One-Step – Rory Miller

one-step

The One-Step is the primary drill in most of my training. there are more, of course, and like any drills it has its flaws. No one goes to the hospital, so something about it is not right.

A few posts back on my blog, things are getting a little heated up. That’s fine. everyone is making points and I’m learning a lot. But the one step is coming into it and the two people are talking past each other and that is largely my fault.

Jonas has been exposed to the drill several times where we’ve talked about what it is and isn’t, what it’s for, the advantages and disadvantages. Steve has been exposed to it once with almost no explanation. It is a safe way to play with strangers. It is a lot more.

It feels unnatural to go slow and limit yourself to one action. It really does. But if you are doing two or three actions to my one, what do you think I am doing? If you parry and side step and counter to my simple punch, in what mythical world do you have time for that before I pile on a second or third or even fourth punch?

Steve was right. The seminars are not about martial arts. They are about violence.

In most of them, so far, someone has stated that his block and counter should be counted as one motion, since he has trained it to reflex and that is what he will do under stress. So I take someone to the middle of the room (usually not the person– if they are too arrogant to listen, their ego is usually to fragile to handle the demonstration. I do want them to see it.)

I take the subject to the center of the room (and I am careful– it is always one of the most skilled there. To do this safely I need someone with excellent breakfalls who will not panic.) I then take him out. A fast flurry of face strikes, a takedown and the flurry continues on the ground.

All freeze. No one, so far, has even moved or offered any resistance. A few tried after they were down and I had relented. A few said afterwards what they thought about doing. No one moved.

It has little to do with the teacher student dynamic. That’s there, undeniably. But the freeze comes from the OODA loop disruption. The strikes coming at the face are not damage– I never actually contact– they are information. Too much information too fast. It is paralyzing and it is doubly paralyzing if damage accompanies the strikes.

For that moment, in a class, with someone not hurting him or her at all, the expert martial artist is completely helpless.

Then I give the speech. That this is not about fighting. This is not about martial arts. This is about violence. If you dream, for even a second, that you can block and strike or do more than one thing to answer a flurry, you are dreaming. You do not know the difference between an attack and a feed. The feeds you have trained on over the years are like fairy tales. there are some good lessons in them, and they are entertaining… but they are fairy tales.

If you have made your block and counter or your trapping work against a flurry, it wasn’t a flurry. Flat out, it was a feed.

If you want to stop someone who is intent on injuring you and he started first, you have to move with maximum efficiency. You have to make each action serve all of your goals: protect yourself,damage the threat, better your position, worsen his. Each move. Every time.

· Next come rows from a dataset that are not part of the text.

(** X1. What the prefix of a length-coded integer selects: below 0xFB the prefix
    is the value; 0xFB, and 0xFF as well, give [None] and nothing more is
    read; 0xFC and 0xFD give the value of the next two and three bytes, least
    significant byte first. *)
Theorem length_coded_binary_prefixes (st st1 : St) (c : byte) :
  read 1 st = (Ok [c], st1) ->
  (byte2Z c < 251 ->
   read_length_coded_binary st = (Ok (Some (byte2Z c)), st1))
  /\ (byte2Z c = 251 \/ byte2Z c = 255 ->
      read_length_coded_binary st = (Ok None, st1))
  /\ (byte2Z c = 252 ->
      forall b0 b1 st2,
        read 2 st1 = (Ok [b0; b1], st2) ->
        read_length_coded_binary st = (Ok (Some (uint_le [b0; b1])), st2))
  /\ (byte2Z c = 253 ->
      forall b0 b1 b2 st2,
        read 3 st1 = (Ok [b0; b1; b2], st2) ->
        read_length_coded_binary st
        = (Ok (Some (uint_le [b0; b1; b2])), st2)).
Proof.
  intros R.
  destruct (read_length_coded_binary_cases st st1 c R)
    as (Hnull & Hsmall & H2 & H3 & _).
  repeat split.
  - exact Hsmall.
  - intros [C | C]; [now apply Hnull |].
    rewrite (read_length_coded_binary_prefix _ _ _ R), C. reflexivity.
  - intros C b0 b1 st2 R2. rewrite (H2 C b0 b1 st2 R2).
    rewrite !uint_le_cons, uint_le_nil. do 3 f_equal. lia.
  - intros C b0 b1 b2 st2 R2. rewrite (H3 C b0 b1 b2 st2 R2).
    rewrite !uint_le_cons, uint_le_nil. do 3 f_equal. lia.
Qed.

(** X2. When the cursor hands over fewer bytes than asked for, as the payload
    cursor does at the end of a payload: after 0xFC the decoder raises
    [struct.error]; after 0xFD it raises [IndexError]; after 0xFE it raises
    [IndexError] when fewer than five bytes came, and with five bytes or more
    it returns the value of the first five. *)
Theorem length_coded_binary_on_short_data (st st1 st2 : St) (c : byte)
  (n : bytes) :
  read 1 st = (Ok [c], st1) ->
  (byte2Z c = 252 -> read 2 st1 = (Ok n, st2) -> (List.length n < 2)%nat ->
   read_length_coded_binary st = (Raise struct_error, st2))
  /\ (byte2Z c = 253 -> read 3 st1 = (Ok n, st2) -> (List.length n < 3)%nat ->
      read_length_coded_binary st = (Raise IndexError, st2))
  /\ (byte2Z c = 254 -> read 8 st1 = (Ok n, st2) ->
      ((List.length n < 5)%nat ->
       read_length_coded_binary st = (Raise IndexError, st2))
      /\ ((5 <= List.length n)%nat ->
          read_length_coded_binary st
          = (Ok (Some (uint_le (firstn 5 n))), st2))).
Proof.
  intros R. rewrite (read_length_coded_binary_prefix _ _ _ R).
  repeat split.
  - intros C R2 L. rewrite C. cbn [Z.eqb Z.ltb Z.compare Pos.compare
      Pos.compare_cont Pos.eqb].
    rewrite (bind_Ok _ _ _ _ _ R2). unfold unpack_uint16.
    assert (E : py_slice n 0 2 = n).
    { destruct n as [| a [| b n]]; [reflexivity | reflexivity |].
      cbn [List.length] in L. lia. }
    unfold bind at 1. rewrite unpack_first_wrong_size; [reflexivity |].
    rewrite E. cbn [size_of]. lia.
  - intros C R2 L. rewrite C. cbn [Z.eqb Z.ltb Z.compare Pos.compare
      Pos.compare_cont Pos.eqb].
    rewrite (bind_Ok _ _ _ _ _ R2).
    destruct n as [| a [| b [| c0 n]]]; cbn [List.length] in L; try lia;
      reflexivity.
  - intros L. rewrite H0. cbn [Z.eqb Z.ltb Z.compare Pos.compare
      Pos.compare_cont Pos.eqb].
    rewrite (bind_Ok _ _ _ _ _ H1).
    destruct n as [| b0 [| b1 [| b2 [| b3 [| b4 n]]]]];
      cbn [List.length] in L; try lia; reflexivity.
  - intros L. rewrite H0. cbn [Z.eqb Z.ltb Z.compare Pos.compare
      Pos.compare_cont Pos.eqb].
    rewrite (bind_Ok _ _ _ _ _ H1).
    destruct n as [| b0 [| b1 [| b2 [| b3 [| b4 n]]]]];
      cbn [List.length] in L; try lia.
    unfold unpack_int64, bind, lift, ret. cbn [item nth_error firstn].
    rewrite !uint_le_cons, uint_le_nil, !Z.shiftl_mul_pow2 by lia.
    do 3 f_equal. lia.
Qed.

End length_coded_binary_more.

(* ================================================================= *)
(** * The event header: what [__init__] needs *)

(** X15. [__init__] builds no wrapper unless the packet hands over exactly 20
    bytes: an exception of the packet's [read] comes out as it is, and a
    header of another length makes [struct.unpack] raise [struct.error]. *)
Theorem init_needs_twenty_bytes
  (P : Type) (PK : Packet P) (from_packet p' : P) (use_checksum : bool)
  (r : outcome bytes) :
  packet_read 20 from_packet = (r, p') ->
  match r with
  | Ok header =>
      List.length header <> 20%nat ->
      BinLogPacketWrapper_init from_packet use_checksum = Raise struct_error
  | Raise e => BinLogPacketWrapper_init from_packet use_checksum = Raise e
  | OutOfFuel => BinLogPacketWrapper_init from_packet use_checksum = OutOfFuel
  end.
Proof.
  intros R. unfold BinLogPacketWrapper_init, bind. rewrite R.
  destruct r as [header | e |]; try reflexivity.
  intros L. unfold lift, struct.unpack.
  apply Nat.eqb_neq in L.
  cbn [calcsize fold_right size_of Nat.add]. now rewrite L.
Qed.

(* ================================================================= *)
(** * The properties above on data *)

(** In its data, the in-memory packet skips as it reads. *)
Lemma ListPacket_advance_agrees (p : ListPacket) (n : nat) :
  (position p <= List.length (packet_data p))%nat ->
  packet_advance n p = dropped (packet_read n p).
Proof.
  intros Hpos. cbn [packet_advance packet_read ListPacket_Packet].
  unfold ListPacket_advance, ListPacket_read.
  rewrite length_firstn, length_skipn.
  destruct (Nat.leb_spec (position p + n) (List.length (packet_data p)));
    destruct (Nat.eqb_spec
                (Nat.min n (List.length (packet_data p) - position p)) n);
    try reflexivity; lia.
Qed.

Lemma length_coded_binary_prefixes_witness :
  read_length_coded_binary (WrapperPayload_init [xfc; x01; x02])
  = (Ok (Some (uint_le [x01; x02])),
     {| payload := [xfc; x01; x02]; point := 3 |}).
Proof.
  refine (proj1 (proj2 (proj2
            (length_coded_binary_prefixes
               (WrapperPayload_init [xfc; x01; x02])
               {| payload := [xfc; x01; x02]; point := 1 |} xfc _)))
            _ x01 x02 _ _); reflexivity.
Defined.

Lemma length_coded_binary_on_short_data_witness :
  read_length_coded_binary
    (WrapperPayload_init [xfe; x01; x00; x00; x00; x00])
  = (Ok (Some (uint_le (firstn 5 [x01; x00; x00; x00; x00]))),
     {| payload := [xfe; x01; x00; x00; x00; x00]; point := 9 |}).
Proof.
  refine (proj2 (proj2 (proj2
            (length_coded_binary_on_short_data
               (WrapperPayload_init [xfe; x01; x00; x00; x00; x00])
               {| payload := [xfe; x01; x00; x00; x00; x00]; point := 1 |}
               {| payload := [xfe; x01; x00; x00; x00; x00]; point := 9 |}
               xfe [x01; x00; x00; x00; x00] _)) _ _) _).
  - reflexivity.
  - reflexivity.
  - reflexivity.
  - cbn [List.length]. lia.
Defined.

Lemma read_uint_by_size_little_endian_witness :
  read_uint_by_size 5 (WrapperPayload_init [x01; x02; x03; x04; x05])
  = (Ok (Some (uint_le [x01; x02; x03; x04; x05])),
     {| payload := [x01; x02; x03; x04; x05]; point := 5 |}).
Proof.
  refine (proj1 (read_uint_by_size_little_endian
                   5 (WrapperPayload_init [x01; x02; x03; x04; x05])
                   {| payload := [x01; x02; x03; x04; x05]; point := 5 |}
                   [x01; x02; x03; x04; x05] _ _) _).
  - reflexivity.
  - reflexivity.
  - lia.
Defined.

Lemma read_int24_sign_extends_witness :
  read_int24 (WrapperPayload_init [xfe; xff; xff])
  = (Ok (to_signed 3 (uint_le [xfe; xff; xff])),
     {| payload := [xfe; xff; xff]; point := 3 |}).
Proof.
  apply (read_int24_sign_extends (WrapperPayload_init [xfe; xff; xff])).
  reflexivity.
Defined.

Lemma read_length_coded_pascal_string_reads_length_then_data_witness :
  read_length_coded_pascal_string 1 (WrapperPayload_init [x03; x63; x61; x74])
  = read (Z.to_nat (uint_le [x03]))
      {| payload := [x03; x63; x61; x74]; point := 1 |}.
Proof.
  refine (proj1 (read_length_coded_pascal_string_reads_length_then_data
                   1 (WrapperPayload_init [x03; x63; x61; x74])
                   {| payload := [x03; x63; x61; x74]; point := 1 |}
                   [x03] _ _) _).
  - reflexivity.
  - reflexivity.
  - lia.
Defined.

Lemma read_variable_length_string_value_witness :
  read_variable_length_string 2 (WrapperPayload_init [xc8; x01; x61; x62])
  = read (Z.to_nat (varlen_value ([xc8] ++ [x01])))
      {| payload := [xc8; x01; x61; x62]; point := 2 |}.
Proof.
  apply (read_variable_length_string_value [xc8] x01
           (WrapperPayload_init [xc8; x01; x61; x62])
           {| payload := [xc8; x01; x61; x62]; point := 2 |} 2).
  - apply (delivers_cons _ {| payload := [xc8; x01; x61; x62]; point := 1 |});
      [reflexivity |].
    apply (delivers_cons _ {| payload := [xc8; x01; x61; x62]; point := 2 |});
      [reflexivity |].
    apply delivers_nil.
  - constructor; [| constructor].
    unfold continues. intros E. vm_compute in E. discriminate E.
  - intros C. apply C. reflexivity.
  - cbn [List.length]. lia.
Defined.

Lemma read_int_be_by_size_8_raises_witness :
  read_int_be_by_size 8
    (WrapperPayload_init [x00; x00; x00; x00; x00; x00; x00; x01])
  = (Raise struct_error,
     {| payload := [x00; x00; x00; x00; x00; x00; x00; x01]; point := 8 |}).
Proof.
  apply (read_int_be_by_size_8_raises
           (WrapperPayload_init [x00; x00; x00; x00; x00; x00; x00; x01])
           _ [x00; x00; x00; x00; x00; x00; x00; x01]).
  - reflexivity.
  - reflexivity.
Defined.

If you separate the pieces, you will be even slower. From the moment of assault, you need to be integrated. No hands and feet moving together. No blocking separate from striking…and not because the actions don’t work (all though they will be suicidally slow if separated) but because the thought process is too slow.

One of the very basic uses of the one-step is to instill this value: what is the absolute most efficient thing that I can do in this second under this circumstance? That drives everything else.